* [EXERCISE BRIEF]: For the listing below, print exactly the lines from the line with "intros Hs Ht." to the line with "Lemma stored_quiet code", both included, and nothing beyond them.

* [DATA FOR THIS TASK]:
<<<<
(** A change that concerns neither the configuration nor its file. *)
Definition quiet (w w' : world) : Prop :=
  w_cfg w' = w_cfg w /\ w_disk w' !! path = w_disk w !! path /\ st_path (w_store w') = st_path (w_store w).
Lemma quiet_refl w : quiet w w.
Proof. done. Qed.
Definition quiet_op (s : Store) (d : Disk) (x : Store * Disk * option string) : Prop := st_path x.1.1 = st_path s /\ x.1.2 !! path = d !! path.
Lemma persist_other s e d : st_path s <> path -> se_tmp e <> path -> (persist s e d).1 !! path = d !! path.
Proof.
  intros Hs Ht. unfold persist, SaveFileAtomic. case_match; [|done].
  destruct (se_fault e); cbn; rewrite ?lookup_delete_ne, ?lookup_insert_ne by done; done.
Qed.
Section ops.
Context (s : Store) (d : Disk) (e : save_env) (Hs : st_path s <> path) (Ht : se_tmp e <> path).
Lemma persist_quiet s' : st_path s' = st_path s -> quiet_op s d (let '(d, err) := persist s' e d in (s', d, err)).
Proof. intros E. pose proof (persist_other s' e d) as Hp. rewrite E in Hp. specialize (Hp Hs Ht). by destruct (persist s' e d). Qed.
Lemma Delete_quiet id : quiet_op s d (Delete s d id e).
Proof. unfold Delete. case_match; [by apply persist_quiet|done]. Qed.
Lemma Sync_quiet items u n : quiet_op s d (Sync s d items u n e).
Proof. by apply persist_quiet. Qed.
Lemma UpsertMany_quiet items u n : quiet_op s d (UpsertMany s d items u n e).
Proof. by apply persist_quiet. Qed.
Lemma SyncSource_quiet src items u n : quiet_op s d (SyncSource s d src items u n e).
Proof. unfold SyncSource. case_match; [done|]. case_match. by apply persist_quiet. Qed.
Lemma UpsertDedup_quiet items u n : quiet_op s d (UpsertDedup s d items u n e).
Proof. unfold UpsertDedup. cbv zeta. case_match; [done|by apply persist_quiet]. Qed.
End ops.
Lemma stored_quiet code good w x : quiet_op (w_store w) (w_disk w) x -> quiet w (stored_as code good w x).2.
Proof. intros [Hp Hd]. by destruct x as [[st d] err]. Qed.

Section handlers.
Context (e : henv) (r : request) (w : world) (Hs : st_path (w_store w) <> path) (Ht : se_tmp (hv_save e) <> path).
Lemma handleIntel_quiet x : handleIntel e r w = Some x -> quiet w x.2.
Proof.
  unfold handleIntel. case_match; [by intros ([] & _ & [= <-])%bind_Some|]. case_match; [|by intros [= <-]]. case_match; [by intros [= <-]|].
  case_match; [|by intros [= <-]]. unfold Add. cbv zeta.
  match goal with |- context [persist ?s _ _] => pose proof (persist_other s (hv_save e) (w_disk w) Hs Ht) as Hp end.
  destruct (persist _ _ _) as [d err]. by destruct err; intros [= <-].
Qed.
Lemma handleIntelID_quiet : quiet w (handleIntelID e r w).2.
Proof.
  assert (forall f, quiet w f.2 -> quiet w (guarded r w f).2) as Hg by (intros f Hf; unfold guarded; by case_match).
  unfold handleIntelID. case_match; [by apply Hg, stored_quiet, Delete_quiet|]. repeat (case_match; [try done; try apply Hg|]); [..|done].
  - unfold intel_reload, Reload. destruct (seqb (st_path _) ""); [done|]. by destruct (LoadFile _ _) as [[]|].
  - unfold intel_sync. case_match; [|done]. by apply stored_quiet, Sync_quiet.
  - unfold intel_sync_source. case_match; [|done]. cbv zeta. destruct (checkItemLimit _ _); [done|]. by apply stored_quiet, SyncSource_quiet.
  - unfold intel_upsert. case_match; [|done]. destruct (checkItemLimit _ _); [done|]. by apply stored_quiet, UpsertMany_quiet.
  - unfold intel_stix. case_match; [done|]. cbv zeta. destruct (ParseSTIXIndicators _ _ _); [|done]. destruct (checkItemLimit _ _); [done|]. by apply stored_quiet, UpsertMany_quiet.
  - unfold intel_iocsync. destruct (hv_sync e) as [[[fs syncer] clock]|]; [|done]. unfold SyncOnce. cbv zeta. destruct (scan_paths _ _ _ _) as [seen [|c cs]]; [done|].
    pose proof (UpsertDedup_quiet (w_store w) (w_disk w) (hv_save e) Hs Ht (c :: cs) (hv_uuid e) (hv_now e)) as [Hp Hd].
    destruct (UpsertDedup _ _ _ _ _ _) as [[st d] [err|]]; done.
Qed.
Lemma mutatePushEvent_quiet op k : quiet w (mutatePushEvent e op k r w).2.
Proof. unfold mutatePushEvent. repeat (case_match; try done). Qed.
End handlers.

(** The secrets are set, the storage settings are valid, and the file holds what
    is in memory. *)
Definition token_set (w : world) : Prop := vc_Token (cf_Server (w_cfg w)) <> "".
Definition key_set (w : world) : Prop := nc_APIKey (cf_Node (w_cfg w)) <> "".
Definition storage_valid (w : world) : Prop := Validate (cf_Storage (w_cfg w)) = None.
Definition config_saved (w : world) : Prop := Load (fun p => Ok <$> w_disk w !! p) path = ((w_cfg w) <| cf_Runtime := zero_RuntimeConfig |>, None).
Definition keeps (w w' : world) : Prop :=
  (token_set w -> token_set w') /\ (key_set w -> key_set w') /\ (storage_valid w -> storage_valid w') /\ (config_saved w -> config_saved w')
  /\ st_path (w_store w') = st_path (w_store w).
Lemma quiet_keeps w w' : quiet w w' -> keeps w w'.
Proof.
  intros (Hc & Hd & Hp). unfold keeps, token_set, key_set, storage_valid, config_saved. rewrite Hc. split_and!; [done..| |done].
  unfold Load. case_match; [done|]. by rewrite Hd.
Qed.
Lemma keep_token c p : vc_Token (cf_Server c) <> "" -> vc_Token (cf_Server (keep_settings c p)) <> "".
Proof.
  intros Hc. unfold keep_settings. rewrite (proj2 (seqb_neq _ _) Hc). cbn [negb andb].
  match goal with |- context [if seqb (vc_Token (cf_Server ?q)) "" then _ else _] => destruct (seqb_reflect (vc_Token (cf_Server q)) "") as [E|E] end; [done|done].
Qed.
Lemma keep_key c p : nc_APIKey (cf_Node c) <> "" -> nc_APIKey (cf_Node (keep_settings c p)) <> "".
Proof.
  intros Hc. unfold keep_settings. rewrite (proj2 (seqb_neq _ _) Hc). cbn [negb andb].
  match goal with |- context [if seqb (nc_APIKey (cf_Node ?q)) "" then _ else _] => destruct (seqb_reflect (nc_APIKey (cf_Node q)) "") as [E|E] end;
    repeat case_match; done.
Qed.
Lemma handleConfig_keeps e r w : hv_configPath e = path -> path <> "" -> (forall n, hv_write e <> write_part n) -> keeps w (handleConfig e r w).2.
Proof.
  intros Hpath Hne Hw. unfold handleConfig. assert (keeps w w) as Hk by (apply quiet_keeps, quiet_refl).
  case_match; [done|]. case_match; [|done]. case_match; [done|]. case_match; [|done]. cbv zeta. rewrite Hpath.
  match goal with |- context [Save path ?c _ _] => set (cfg := c) end. destruct (Save path cfg (hv_write e) (w_disk w)) as [d err] eqn:E.
  pose proof (Save_Load path cfg (hv_write e) (w_disk w) d err Hne E) as [_ Hl]. destruct err as [msg|].
  - apply quiet_keeps. assert (d = w_disk w) as -> by (unfold Save in E; destruct (Validate _); [congruence|]; destruct (hv_write e); try congruence; by destruct (Hw n)).
    by destruct w.
  - destruct Hl as [Hv Hl]. split_and!; [apply keep_token|apply keep_key|done|done|done].
Qed.
(** The requests of a server whose configuration file is [path]; a write to it
    that fails, fails before the file is truncated. *)
Inductive server_step : world -> world -> Prop :=
| server_request e r w resp w' : hv_configPath e = path -> se_tmp (hv_save e) <> path -> (forall n, hv_write e <> write_part n) ->
    serve master e r w = Some (resp, w') -> server_step w w'.
Lemma step_keeps w w' : path <> "" -> st_path (w_store w) <> path -> server_step w w' -> keeps w w'.
Proof.
  intros Hne Hs Hstep. inversion Hstep as [e r w1 resp w2 Hpath Ht Hw E Ew1 Ew2]; subst w1 w2; clear Hstep. revert E. unfold serve, routes.
  assert (keeps w w) as Hk by (apply quiet_keeps, quiet_refl).
  assert (forall x, Some x = Some (resp, w') -> keeps w x.2 -> keeps w w') as Hx by (by intros x [= ->]).
  destruct (read_only_handlers master e r w) as (Hr1 & Hr2 & Hr3 & Hr4 & Hr5 & Hr6).
  pose proof (handleConfig_keeps e r w Hpath Hne Hw) as Hr7. pose proof (quiet_keeps _ _ (handleIntelID_quiet e r w Hs Ht)) as Hr8.
  pose proof (fun op k => quiet_keeps _ _ (mutatePushEvent_quiet e r w op k)) as Hr9.
  repeat case_match; intros E; first [apply (handleIntel_quiet e r w Hs Ht) in E; by apply quiet_keeps in E
    |apply (Hx _ E); first [assumption|apply Hr9|rewrite Hr1|rewrite Hr2|rewrite Hr3|rewrite Hr4|rewrite Hr5|rewrite Hr6|idtac]; done].
Qed.
End settings.

(** ** Evidence files *)

Section evidence.
Context `{GoUnicode} `{GoYAML} `{RangeOrder} `{ConfigYAML} `{GoZlib} `{GoSort} `{SqlOrder} `{SqlLike} `{SqlGlob}.
Context (master : queue_db -> string -> bool).

Definition serves (path : string) (x : response * world) : Prop := rs_body x.1 = ServedFile path.
Lemma handleEvidence_serves e r w path : serves path (handleEvidenceDownload e r w) ->
  exists rel, strings_Contains rel ".." = false /\ path = join_paths (evidence_base (w_cfg w)) rel /\ hv_exists e path = true.
Proof.
  unfold handleEvidenceDownload. case_match; [done|]. cbv zeta. case_match eqn:Ec; [done|]. case_match eqn:Ee; [done|]. unfold serves. cbn. intros [= <-].
  apply orb_false_iff in Ec as [_ Ec]. eexists. split; [exact Ec|]. split; [done|]. by apply negb_false_iff in Ee.
Qed.
(** The other handlers serve no file. *)
Definition no_file (x : response * world) : Prop := match rs_body x.1 with ServedFile _ => False | _ => True end.
Lemma stored_no_file code good w x : no_file (good, w) -> no_file (stored_as code good w x).
Proof. by destruct x as [[st d] [err|]]. Qed.
Lemma guarded_no_file r w x : no_file x -> no_file (guarded r w x).
Proof. unfold guarded. by case_match. Qed.
Lemma handleIntelID_no_file e r w : no_file (handleIntelID e r w).
Proof.
  unfold handleIntelID. repeat (case_match; [try apply guarded_no_file|]); try done; try (by apply stored_no_file).
  - unfold intel_reload. destruct (Reload _ _ _ _). by apply stored_no_file.
  - unfold intel_sync. case_match; [by apply stored_no_file|done].
  - unfold intel_sync_source. case_match; [|done]. cbv zeta. destruct (checkItemLimit _ _); [done|by apply stored_no_file].
  - unfold intel_upsert. case_match; [|done]. destruct (checkItemLimit _ _); [done|by apply stored_no_file].
  - unfold intel_stix. case_match; [done|]. cbv zeta. destruct (ParseSTIXIndicators _ _ _); [|done]. destruct (checkItemLimit _ _); [done|by apply stored_no_file].
  - unfold intel_iocsync. destruct (hv_sync e) as [[[fs syncer] clock]|]; [|done]. destruct (SyncOnce _ _ _ _ _ _ _ _) as [[[st d] [n|msg]] sy]; done.
Qed.
Lemma handlers_no_file e r w : no_file (handleConfig e r w) /\ no_file (handleHealth e r w) /\ no_file (handlePushLogs master e r w) /\ no_file (handleEventDetail master e r w)
  /\ no_file (handleStorageStats e r w) /\ no_file (handleConfigPage e r w) /\ (forall op k, no_file (mutatePushEvent e op k r w))
  /\ (forall x, handleIntel e r w = Some x -> no_file x).
Proof.
  split_and!.
  - unfold handleConfig. cbv zeta. by repeat case_match.
  - unfold handleHealth. by case_match.
  - unfold handlePushLogs. cbv zeta. by repeat case_match.
  - unfold handleEventDetail. cbv zeta. by repeat case_match.
  - unfold handleStorageStats. by repeat case_match.
  - unfold handleConfigPage. by repeat case_match.
  - intros op k. unfold mutatePushEvent. cbv zeta. by repeat case_match.
  - intros x. unfold handleIntel. case_match; [by intros ([] & _ & [= <-])%bind_Some|]. cbv zeta. repeat case_match; by intros [= <-].
Qed.
(** C29.  Only evidence is served.  A file that any request obtains exists and
    lies beneath the evidence directory: its path is that of the directory
    followed by names, none of which is empty, ".", ".." or contains a slash. *)
Theorem evidence_contained (e : henv) (r : request) (w w' : world) (code : Z) (path : string) :
  serve master e r w = Some (mkResponse code (ServedFile path), w') ->
  hv_exists e path = true /\ exists rooted elems names,
    evidence_base (w_cfg w) = path_string rooted elems /\ path = path_string rooted (elems ++ names) /\ Forall kept_name elems /\ Forall entry_name names.
Proof.
  intros E. assert (serves path (handleEvidenceDownload e r w)) as Hs.
  { revert E. destruct (handlers_no_file e r w) as (Hn1 & Hn2 & Hn3 & Hn4 & Hn5 & Hn6 & Hn7 & Hn8). pose proof (handleIntelID_no_file e r w) as Hn9.
    unfold serve, routes. repeat case_match; intros E; try done;
      first [by apply Hn8 in E|injection E as E; first [rewrite E in Hn1|rewrite E in Hn2|rewrite E in Hn3|rewrite E in Hn4|rewrite E in Hn5|rewrite E in Hn6|rewrite E in Hn9
        |unfold serves; by rewrite E|idtac]; try done].
    - pose proof (Hn7 (RequeueEvent (hv_now e)) "requeued") as Hn. unfold handlePushRequeue in E. by rewrite E in Hn.
    - pose proof (Hn7 DeleteEvent "deleted") as Hn. unfold handlePushDelete in E. by rewrite E in Hn. }
  apply handleEvidence_serves in Hs as (rel & Hc & -> & He). split; [done|]. by apply join_beneath.
Qed.
End evidence.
>>>>
* [EXERCISE RESPONSE]:
  intros Hs Ht. unfold persist, SaveFileAtomic. case_match; [|done].
  destruct (se_fault e); cbn; rewrite ?lookup_delete_ne, ?lookup_insert_ne by done; done.
Qed.
Section ops.
Context (s : Store) (d : Disk) (e : save_env) (Hs : st_path s <> path) (Ht : se_tmp e <> path).
Lemma persist_quiet s' : st_path s' = st_path s -> quiet_op s d (let '(d, err) := persist s' e d in (s', d, err)).
Proof. intros E. pose proof (persist_other s' e d) as Hp. rewrite E in Hp. specialize (Hp Hs Ht). by destruct (persist s' e d). Qed.
Lemma Delete_quiet id : quiet_op s d (Delete s d id e).
Proof. unfold Delete. case_match; [by apply persist_quiet|done]. Qed.
Lemma Sync_quiet items u n : quiet_op s d (Sync s d items u n e).
Proof. by apply persist_quiet. Qed.
Lemma UpsertMany_quiet items u n : quiet_op s d (UpsertMany s d items u n e).
Proof. by apply persist_quiet. Qed.
Lemma SyncSource_quiet src items u n : quiet_op s d (SyncSource s d src items u n e).
Proof. unfold SyncSource. case_match; [done|]. case_match. by apply persist_quiet. Qed.
Lemma UpsertDedup_quiet items u n : quiet_op s d (UpsertDedup s d items u n e).
Proof. unfold UpsertDedup. cbv zeta. case_match; [done|by apply persist_quiet]. Qed.
End ops.
Lemma stored_quiet code good w x : quiet_op (w_store w) (w_disk w) x -> quiet w (stored_as code good w x).2.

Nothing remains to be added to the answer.